Shortly afterwards, the soldiers return to their posts before disappearing into the brown-grey cloud of a bomb blast.  

Another anti-government insurgent group has since emerged.

After an explosion targeting a Baath Party office in eastern Daraa’s Um Walad earlier this month, another—until then unknown—group named Saraya al-Janoub announced its formation, claiming responsibility for the attack as a “final warning” and threatening to target other government facilities in the future.

According to one spokesperson from the group, speaking on strict condition of anonymity, the purpose of the attack was to “send a message” to the Syrian government to “stay away from civilians.”

And while there is currently no coordination between Saraya al-Janoub and the Popular Resistance, he says, both groups have expressed a commitment to the goal of “toppling the regime.”

Even so, the motives behind insurgent attacks—let alone those responsible—remain the subject of speculation and rumor.

According to the Saraya al-Janoub spokesperson, the group does not always publicly claim responsibility for the attacks they carry out, in order to protect the identities of the perpetrators.

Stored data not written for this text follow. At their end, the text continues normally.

(* ===== verification/MavenVersion.v ===== *)
(** Maven version order: [parseMavenVersion], [trimNull] and [compare] of
    internal/policy/osvmatch.go, after Maven's ComparableVersion.

    The parser appends to the innermost open sublist only, so its pointer tree
    is a stack of unfinished lists here, the innermost first; a list's child
    is always its last item. *)

From stdpp Require Import base list strings.
From Stdlib Require Import ZArith Lia Ascii.
From S2P Require Import Prelude GoStrings.


Inductive mavenItem :=
| mavenNumber (num : string)
| mavenQualifier (str : string)
| mavenList (list : list mavenItem).

Definition mavenQualifiers : list string :=
  ["alpha"; "beta"; "milestone"; "rc"; "snapshot"; ""; "sp"].

Definition mavenReleaseRank : string := "5".

Definition mavenQualifierItem (s : string) (beforeDigit : bool) : mavenItem :=
  let s :=
    if beforeDigit then
      if (s =? "a")%string then "alpha"
      else if (s =? "b")%string then "beta"
      else if (s =? "m")%string then "milestone" else s
    else s in
  mavenQualifier
    (if (s =? "ga")%string || (s =? "final")%string || (s =? "release")%string then ""
     else if (s =? "cr")%string then "rc" else s).

Definition null (it : mavenItem) : bool :=
  match it with
  | mavenNumber num => (num =? "")%string
  | mavenQualifier str => (str =? "")%string
  | mavenList l => match l with [] => true | _ => false end
  end.

(** Read from the end: null items go, a sublist is passed over, and the first
    other item stops the walk. *)
Fixpoint trim_rev (l : list mavenItem) : list mavenItem :=
  match l with
  | [] => []
  | x :: l' =>
      if null x then trim_rev l'
      else match x with
           | mavenList _ => x :: trim_rev l'
           | _ => l
           end
  end.

Definition trimNull (l : list mavenItem) : list mavenItem := rev (trim_rev (rev l)).

(** The parser's state: the open lists, innermost first and each in reverse,
    the kind of the current token and its text so far, in reverse. *)
Record mavenState := MavenState {
  current : list mavenItem;
  outer : list (list mavenItem);
  digits : bool;
  pending : string;
}.

Definition add (it : mavenItem) (st : mavenState) : mavenState :=
  MavenState (it :: current st) (outer st) (digits st) (pending st).

Definition open (st : mavenState) : mavenState :=
  MavenState [] (current st :: outer st) (digits st) (pending st).

Definition token (digits : bool) (s : string) : mavenItem :=
  if digits then mavenNumber (TrimLeft s "0") else mavenQualifierItem s false.

Definition set_digits (d : bool) (st : mavenState) : mavenState :=
  MavenState (current st) (outer st) d (pending st).

(** [start = i], then the byte read joins the token. *)
Definition restart (st : mavenState) : mavenState :=
  MavenState (current st) (outer st) (digits st) "".

Definition push (c : ascii) (st : mavenState) : mavenState :=
  MavenState (current st) (outer st) (digits st) (pending st +:+ String c "").

Definition open_if_nonempty (st : mavenState) : mavenState :=
  match current st with [] => st | _ => open st end.

Definition maven_byte (c : ascii) (st : mavenState) : mavenState :=
  let started := negb (pending st =? "")%string in
  if Ascii.eqb c "." || Ascii.eqb c "-" then
    let st := if started then add (token (digits st) (pending st)) st
              else add (mavenNumber "") st in
    let st := restart st in
    if Ascii.eqb c "-" then open st else st
  else if is_digit c then
    let st :=
      if negb (digits st) && started
      then open (restart (add (mavenQualifierItem (pending st) true) (open_if_nonempty st)))
      else st in
    push c (set_digits true st)
  else
    let st :=
      if digits st && started
      then open (restart (add (token true (pending st)) st))
      else st in
    push c (set_digits false st).

Fixpoint maven_bytes (v : string) (st : mavenState) : mavenState :=
  match v with
  | "" => st
  | String c v' => maven_bytes v' (maven_byte c st)
  end.

(** Trim the innermost list, then each list around it, its child at its end. *)
Fixpoint close (child : list mavenItem) (outer : list (list mavenItem)) : list mavenItem :=
  match outer with
  | [] => trimNull child
  | l :: outer' => close (rev l ++ [mavenList (trimNull child)]) outer'
  end.

(** [None] is the Go result [(nil, false)]. *)
Definition parseMavenVersion (v : string) : option (list mavenItem) :=
  let v := ToLower (TrimSpace v) in
  if (v =? "")%string || ContainsAny v (utf8 [32; 9; 13; 10]) then None
  else
    let st := maven_bytes v (MavenState [] [] false "") in
    let st :=
      if negb (pending st =? "")%string then
        let st := if negb (digits st) then open_if_nonempty st else st in
        add (token (digits st) (pending st)) st
      else st in
    Some (close (rev (current st)) (outer st)).

Fixpoint index_of (i : nat) (s : string) (l : list string) : option nat :=
  match l with
  | [] => None
  | q :: l' => if (q =? s)%string then Some i else index_of (S i) s l'
  end.

Definition rank (str : string) : string :=
  match index_of 0 str mavenQualifiers with
  | Some i => String (ascii_of_nat (48 + i)) ""
  | None => "7-" +:+ str
  end.

(** [it.compare(nil)]: against the padding of a shorter list. *)
Fixpoint compare_nil (it : mavenItem) : Z :=
  match it with
  | mavenNumber num => if (num =? "")%string then 0 else 1
  | mavenQualifier str => Compare (rank str) mavenReleaseRank
  | mavenList l =>
      (fix all (l : list mavenItem) : Z :=
         match l with [] => 0 | x :: l' => then_cmp (compare_nil x) (all l') end) l
  end.

(** Only the right list has items left. *)
Fixpoint right_rest (l : list mavenItem) : Z :=
  match l with [] => 0 | y :: l' => then_cmp (- compare_nil y) (right_rest l') end.

Fixpoint compare (it o : mavenItem) : Z :=
  match it, o with
  | mavenNumber n, mavenNumber m => then_cmp (compareInt (slen n) (slen m)) (Compare n m)
  | mavenNumber _, _ => 1
  | mavenQualifier s, mavenQualifier t => Compare (rank s) (rank t)
  | mavenQualifier _, _ => -1
  | mavenList _, mavenNumber _ => -1
  | mavenList _, mavenQualifier _ => 1
  | mavenList l, mavenList m =>
      (fix zip (l m : list mavenItem) {struct l} : Z :=
         match l, m with
         | [], _ => right_rest m
         | x :: l', [] => then_cmp (compare_nil x) (zip l' [])
         | x :: l', y :: m' => then_cmp (compare x y) (zip l' m')
         end) l m
  end.

Definition compareMavenVersions (a b : string) : option Z :=
  match parseMavenVersion a, parseMavenVersion b with
  | Some pa, Some pb => Some (compare (mavenList pa) (mavenList pb))
  | _, _ => None
  end.

Example maven_ex1 : compareMavenVersions "1.0-alpha1" "1.0" = Some (-1).
Proof. reflexivity. Qed.
Example maven_ex2 : compareMavenVersions "31.1-jre" "31.1" = Some 1.
Proof. reflexivity. Qed.
Example maven_ex3 : compareMavenVersions "5.3.18.RELEASE" "5.3.18" = Some 0.
Proof. reflexivity. Qed.
Example maven_ex4 : compareMavenVersions "1.0.0" "1" = Some 0.
Proof. reflexivity. Qed.
Example maven_ex5 : compareMavenVersions "1.10" "1.9" = Some 1.
Proof. reflexivity. Qed.

(** * What holds of the comparison *)

(** [zip] and [all] by their equations. *)
Fixpoint compare_lists (l m : list mavenItem) : Z :=
  match l, m with
  | [], _ => right_rest m
  | x :: l', [] => then_cmp (compare_nil x) (compare_lists l' [])
  | x :: l', y :: m' => then_cmp (compare x y) (compare_lists l' m')
  end.

Lemma compare_list_list l m : compare (mavenList l) (mavenList m) = compare_lists l m.
Proof. revert m. induction l as [|x l IH]; intros [|y m]; simpl in *; rewrite ?IH; done. Qed.

(** Induction over items, sublists included. *)
Section item_ind.
Variable P : mavenItem -> Prop.
Hypothesis Hnum : forall n, P (mavenNumber n).
Hypothesis Hqual : forall s, P (mavenQualifier s).
Hypothesis Hlist : forall l, Forall P l -> P (mavenList l).

Fixpoint mavenItem_rect' (it : mavenItem) : P it :=
  match it with
  | mavenNumber n => Hnum n
  | mavenQualifier s => Hqual s
  | mavenList l =>
      Hlist l ((fix all (l : list mavenItem) : Forall P l :=
                  match l with
                  | [] => Forall_nil_2 P
                  | x :: l' => Forall_cons_2 P x l' (mavenItem_rect' x) (all l')
                  end) l)
  end.
End item_ind.

Lemma compare_lists_right m : compare_lists m [] = - right_rest m.
Proof.
  induction m as [|y m IH]; simpl; [done|]. by rewrite IH, <- then_cmp_opp, Z.opp_involutive.
Qed.

Lemma compare_anti a b : compare b a = - compare a b.
Proof.
  revert b. induction a as [n|s|l IH] using mavenItem_rect'; intros [m|t|m].
  1: { simpl. by rewrite (cmp_anti compareInt (slen n)), (cmp_anti Compare n m), then_cmp_opp. }
  1-4,6-7: try done; simpl; apply (cmp_anti Compare).
  - done.
  - rewrite !compare_list_list. revert m. induction IH as [|x l Hx _ IH]; intros m.
    + rewrite compare_lists_right. done.
    + destruct m as [|y m]; simpl.
      * by rewrite compare_lists_right, <- then_cmp_opp, Z.opp_involutive.
      * by rewrite Hx, IH, then_cmp_opp.
Qed.

Lemma compare_nil_sign a : sign_ok (compare_nil a).
Proof.
  induction a as [n|s|l IH] using mavenItem_rect'; simpl.
  - destruct (n =? "")%string; unfold sign_ok; lia.
  - apply (cmp_sign Compare).
  - induction IH as [|x l Hx _ IH]; [right; by left|]. by apply then_cmp_sign.
Qed.

Lemma opp_sign z : sign_ok z -> sign_ok (- z).
Proof. unfold sign_ok. lia. Qed.

Lemma right_rest_sign m : sign_ok (right_rest m).
Proof.
  induction m as [|y m IH]; simpl; [right; by left|].
  apply then_cmp_sign; [apply opp_sign, compare_nil_sign|done].
Qed.

Lemma compare_sign a b : sign_ok (compare a b).
Proof.
  revert b. induction a as [n|s|l IH] using mavenItem_rect'; intros [m|t|m];
    try (unfold sign_ok; simpl; lia).
  - apply then_cmp_sign; [apply (cmp_sign compareInt)|apply (cmp_sign Compare)].
  - apply (cmp_sign Compare).
  - rewrite compare_list_list. revert m. induction IH as [|x l Hx _ IH]; intros m.
    + apply right_rest_sign.
    + destruct m as [|y m]; simpl; apply then_cmp_sign; auto using compare_nil_sign.
Qed.

(** [compareMavenVersions] answers with -1, 0 or 1 exactly on two versions
    it parses, is reflexive and antisymmetric; but it is not an order: a
    sublist in a sublist outranks the qualifier "sp" and yet falls below the
    padding when it holds a prerelease, which closes a cycle. *)
Theorem compareMavenVersions_props :
  (forall a b, is_Some (compareMavenVersions a b) <->
     is_Some (parseMavenVersion a) /\ is_Some (parseMavenVersion b)) /\
  (forall a b c, compareMavenVersions a b = Some c ->
     sign_ok c /\ compareMavenVersions b a = Some (- c) /\ compareMavenVersions a a = Some 0) /\
  (compareMavenVersions "1-0-alpha" "1" = Some (-1) /\
   compareMavenVersions "1" "1-sp" = Some (-1) /\
   compareMavenVersions "1-sp" "1-0-alpha" = Some (-1)).
Proof.
  unfold compareMavenVersions. split; [|split].
  - intros a b. destruct (parseMavenVersion a), (parseMavenVersion b); rewrite !is_Some_alt; tauto.
  - intros a b c. destruct (parseMavenVersion a) as [x|], (parseMavenVersion b) as [y|]; try done.
    generalize (mavenList x) (mavenList y). intros u v Hc.
    assert (c = compare u v) as -> by congruence. split; [apply compare_sign|].
    rewrite (compare_anti u v). split; [done|]. f_equal. pose proof (compare_anti u u). lia.
  - vm_compute. done.
Qed.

However, he adds, not all assassinations and bombings that have taken place in Daraa recently can be traced back to Saraya al-Janoub and the Popular Resistance.

‘Weapons are pointless’

Daraa’s transition to government control has been marred by reports of forced conscription, disappearances, security raids and arbitrary arrests—particularly in towns where rebels did not manage to negotiate for individual settlement deals.

Meanwhile, signs of bubbling discontent among residents themselves have emerged to the surface in the form of anti-government graffiti, demonstrations and civilian complaints to the Russian military police.

Some analysts suggest that the assassinations and bombings are yet another sign of growing discontent with the Syrian government’s violations of the settlement and reconciliation agreements that brought in Daraa back under its control.

“Spoilers emerge...when one of the negotiating parties feels deceived and that the reached agreement is not completely fulfilled,” Abdullah Al-Jabassini, a European University Institute researcher specialized in the dynamics of Syria’s post-reconciliation southwest, tells Syria Direct.

“As long as the vast majority of the Russian promises offered to Daraa inhabitants during the negotiations are not completely fulfilled yet, peace and stability in southern Syria is threatened,” he adds.

And according to Al-Jabassini, the origins of groups like the Popular Resistance and Saraya al-Janoub can likely be traced back to the losers in last summer’s negotiations.

“Often, negotiations produce losers, and leaders who feel that their power is threatened may decide to undermine the emerging order by employing violence,” he says.

Although analysts and rebel commanders agree that post-reconciliation violence—and insurgent tactics—are not enough to upturn the status quo in the southwest, together they create a self-perpetuating dynamic of revenge.

Daraa residents, meanwhile, seem to have accepted the new reality for what it is. Syria Direct spoke to multiple sources in Daraa who submitted themselves for military service claiming that “things are fine,” although they appeared hesitant to discuss their lives post-reconciliation in any detail.

For Muhammed, the former faction leader from Um Walad, the security situation is not his most immediate concern.

“The cold is intense and life is bitter,” he says, adding that he’s been living off of ready-made food for more than three days.

Muhammed is dejected, trying to move on after years fighting for an opposition that ultimately capitaluted.

“People might not like this,” he says, “but the opposition had tanks and thousands of fighters and they still couldn’t assert themselves.”

“Weapons are pointless now.”

*Syria Direct has changed the names of all sources within Syria to protect their safety.